Epilepsy Drug Reduces Anxiety and Insomnia Symptoms


New data finds perampanel lowers Insomnia Severity Index scores in patients.

Sang-ahm Lee, MD, PhD

Sang-ahm Lee, MD, PhD

This article, "Perampanel May Improve Insomnia in Patients With Epilepsy and Anxiety," was originally published in NeurologyLive.

A new epilepsy treatment might improve both insomnia and anxiety symptoms.

The results from a study analyzing the effect of perampanel suggest the non-competitive α-amino-3-hydroxy-5-methyl-4-isoxazole propionic acid (AMPA) receptor antagonist suggest the treatment may improve insomnia by decreasing anxiety in patients with epilepsy.

Furthermore, the findings imply that the drug should be considered for treating patients who suffer from both insomnia and anxiety.

Perampanel was observed to be associated with lowered Insomnia Severity Index (ISI) scores in patients with anxiety (B = -5.909; P = .001), but did not demonstrate a significant effect in those without anxiety (P = .431).

There was a clinically significant interaction between anxiety-by-perampanel and insomnia on the analysis of covariance (P = .029).

The data, collected by researchers from Asan Medical Center and Pusan National University Yangsan Hospital, including Sang-ahm Lee, MD, PhD, of Asan’s department of neurology, were accepted to be presented the American Academy of Neurology (AAN) 2020 Annual Meeting.

The cross-sectional study, conducted at Asan Medical Center, aimed to analyze the effect of perampanel on insomnia in 126 patients with epilepsy. Researchers used questionnaires to gain data on ISI, Patient Health Questionnaire-9 (PHQ-9), Generalized Anxiety Disorder-7 (GAD-7), Epworth Sleepiness Scale (ESS), and sleep apnea (STOP-BANG).

Co-variables such as the basic profile of the participants and epilepsy-related factors were included in the study. Those who received perampanel for more than 16 weeks were labeled into the “On-perampanel” group, while those who did not receive the drug were placed into the “No-perampanel” group.

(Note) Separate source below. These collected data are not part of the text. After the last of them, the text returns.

(** ** Refreshing, continued *)

Transparent c_refresh.

Section RefreshMore.
Context {imports : Imports} {W : Type} (h : handler W).

Lemma still_exist_quiet (l : list string) (w : W) :
  exists (w' : W) (t : list Call),
    run h (filterM (fun s => call (E.exists_ s)) l) w = (still_exist h l w, w', t)
    /\ forwarded t = [] /\ printed t = [] /\ status_reads t = []
    /\ (forall p, p ∈ still_exist h l w -> p ∈ reported_there t).
Proof.
  assert (Hthere : forall p, p ∈ still_exist h l w ->
                     p ∈ reported_there (trace h (filterM (fun s => call (E.exists_ s)) l) w)).
  { revert w. induction l as [| x l IH]; intros w p.
    - unfold still_exist, result. simpl. intros Hp. inversion Hp.
    - rewrite still_exist_cons. unfold trace, reported_there. simpl.
      destruct (h bool (E.exists_ x) w) as [present w1]. simpl.
      rewrite run_bind, (run_eta h (filterM (fun s => call (E.exists_ s)) l) w1).
      specialize (IH w1 p). unfold reported_there in IH.
      destruct present; simpl; rewrite app_nil_r; [| exact IH].
      rewrite !elem_of_cons. intros [-> | Hp]; [left; reflexivity | right; apply IH; exact Hp]. }
  assert (Hq : only (fun X (e : E.event X) => match e with E.exists_ _ => true | _ => false end)
                 (filterM (fun s => call (E.exists_ s)) l))
    by (apply only_filterM; intros; simpl; auto).
  assert (Hf : forwarded (trace h (filterM (fun s => call (E.exists_ s)) l) w) = []
     /\ printed (trace h (filterM (fun s => call (E.exists_ s)) l) w) = []
     /\ status_reads (trace h (filterM (fun s => call (E.exists_ s)) l) w) = []).
  { repeat split; apply (only_unseen _ _ h _ w) with (2 := Hq);
      intros X e x; destruct e; simpl; try discriminate; reflexivity. }
  unfold still_exist, result, trace in *.
  destruct (run h (filterM (fun s => call (E.exists_ s)) l) w) as [[r w'] t].
  exists w', t. split; [reflexivity |].
  destruct Hf as (Hf1 & Hf2 & Hf3).
  split; [exact Hf1 | split; [exact Hf2 | split; [exact Hf3 | exact Hthere]]].
Qed.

Researchers calculated the correlation between perampanel usage and insomnia through univariate analysis.

Additionally, multiple linear regression was done to analyze the factor correlating with insomnia while adjusting possible confounding factors.

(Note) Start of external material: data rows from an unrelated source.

Lemma js_dedup_elem_of x l : x ∈ js_dedup l <-> x ∈ l.
Proof. unfold js_dedup. rewrite js_dedup_from_elem_of. set_solver. Qed.

Lemma js_dedup_from_NoDup seen l : NoDup (js_dedup_from seen l).
Proof.
  revert seen. induction l as [|y l IH]; simpl; intros seen; [constructor|].
  case_bool_decide; [done|]. constructor; [|done].
  rewrite js_dedup_from_elem_of. set_solver.
Qed.

Lemma js_dedup_NoDup l : NoDup (js_dedup l).
Proof. apply js_dedup_from_NoDup. Qed.
End DedupLemmas.

(** Two duplicate-free arrays with the same elements sort to the same array. *)
Lemma str_sort_set_eq l1 l2 :
  NoDup l1 -> NoDup l2 -> (forall x, x ∈ l1 <-> x ∈ l2) -> str_sort l1 = str_sort l2.
Proof. intros. apply str_sort_Permutation_eq. by apply NoDup_Permutation. Qed.

#[export] Hint Rewrite @existsb_In @forallb_In andb_true_iff orb_true_iff
  negb_true_iff has_char_spec starts_with_spec ends_with_spec : jsrw.
#[export] Hint Resolve str_leb_total str_leb_trans str_leb_antisym : jsdb.

(** ** Lemmas on loops *)

Section WhileLemmas.
Context {S R : Type} (step : S -> S + R) (m : S -> nat).
Context (step_decreases : forall s s', step s = inl s' -> (m s' < m s)%nat).

(** A loop whose measure decreases returns once the fuel exceeds it. *)
Lemma js_while_total fuel s :
  (m s < fuel)%nat -> exists r, js_while step fuel s = Some r.
Proof.
  revert s. induction fuel as [|fuel IH]; intros s H; simpl; [lia|].
  destruct (step s) as [s'|r] eqn:E; eauto.
  apply IH. apply step_decreases in E. lia.
Qed.

(** Fuel beyond the measure does not matter. *)
Lemma js_while_fuel f1 f2 s :
  (m s < f1)%nat -> (m s < f2)%nat -> js_while step f1 s = js_while step f2 s.
Proof.
  revert f2 s. induction f1 as [|f1 IH]; intros [|f2] s H1 H2; simpl; try lia.
  destruct (step s) as [s'|r] eqn:E; [|done].
  apply step_decreases in E. apply IH; lia.
Qed.

(** One iteration of a loop that has fuel for its measure. *)
Lemma js_while_unfold s :
  js_while step (Datatypes.S (m s)) s =
  match step s with
  | inl s' => js_while step (Datatypes.S (m s')) s'
  | inr r => Some r
  end.
Proof.
  change (js_while step (Datatypes.S (m s)) s) with
    (match step s with inl s' => js_while step (m s) s' | inr r => Some r end).
  destruct (step s) as [s'|r] eqn:E; [|done].
  apply step_decreases in E. apply js_while_fuel; lia.
Qed.
End WhileLemmas.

Dependent variables were set with P <.1 on the univariate analysis while independent variables were set as ISI score. Analyzing interaction between perampanel and factors with P <.5 in multiple linear regression was done through an analysis of covariance.

Through multiple linear regression, PHQ-9 scores >10 (B = 5.515; P = .000), GAD-7 scores ≥7 (B = 4.515; P = .002) and perampanel use (B = -3.729; P = .003) showed correlation with ISI scores after the univariate analysis did not show correlation between ISI scores and perampanel (P = .46).

Perampanel has had a long run of tests for patients with epilepsy. It was previously approved by the FDA as adjunctive therapy for primary generalized tonic-clonic seizures (GTCS) in patients with epilepsy age 12 and older, as well as monotherapy for partial-onset seizures (POS) with or without secondary generalized seizures in patients with epilepsy age 12 and older.

Eisai recently released data in January 2020 demonstrating perampanel’s generally safe, well-tolerated, and efficacious profile in children with focal seizures (FS) with and without focal to bilateral tonic-clonic seizures (FBTCS) and GTCS.

At the 73rd annual meeting of the American Epilepsy Society (AES), December 6-10, 2019, Eisai presented data that showed perampanel displayed favorable retention rates and sustained efficacy for adolescents during routine clinical care.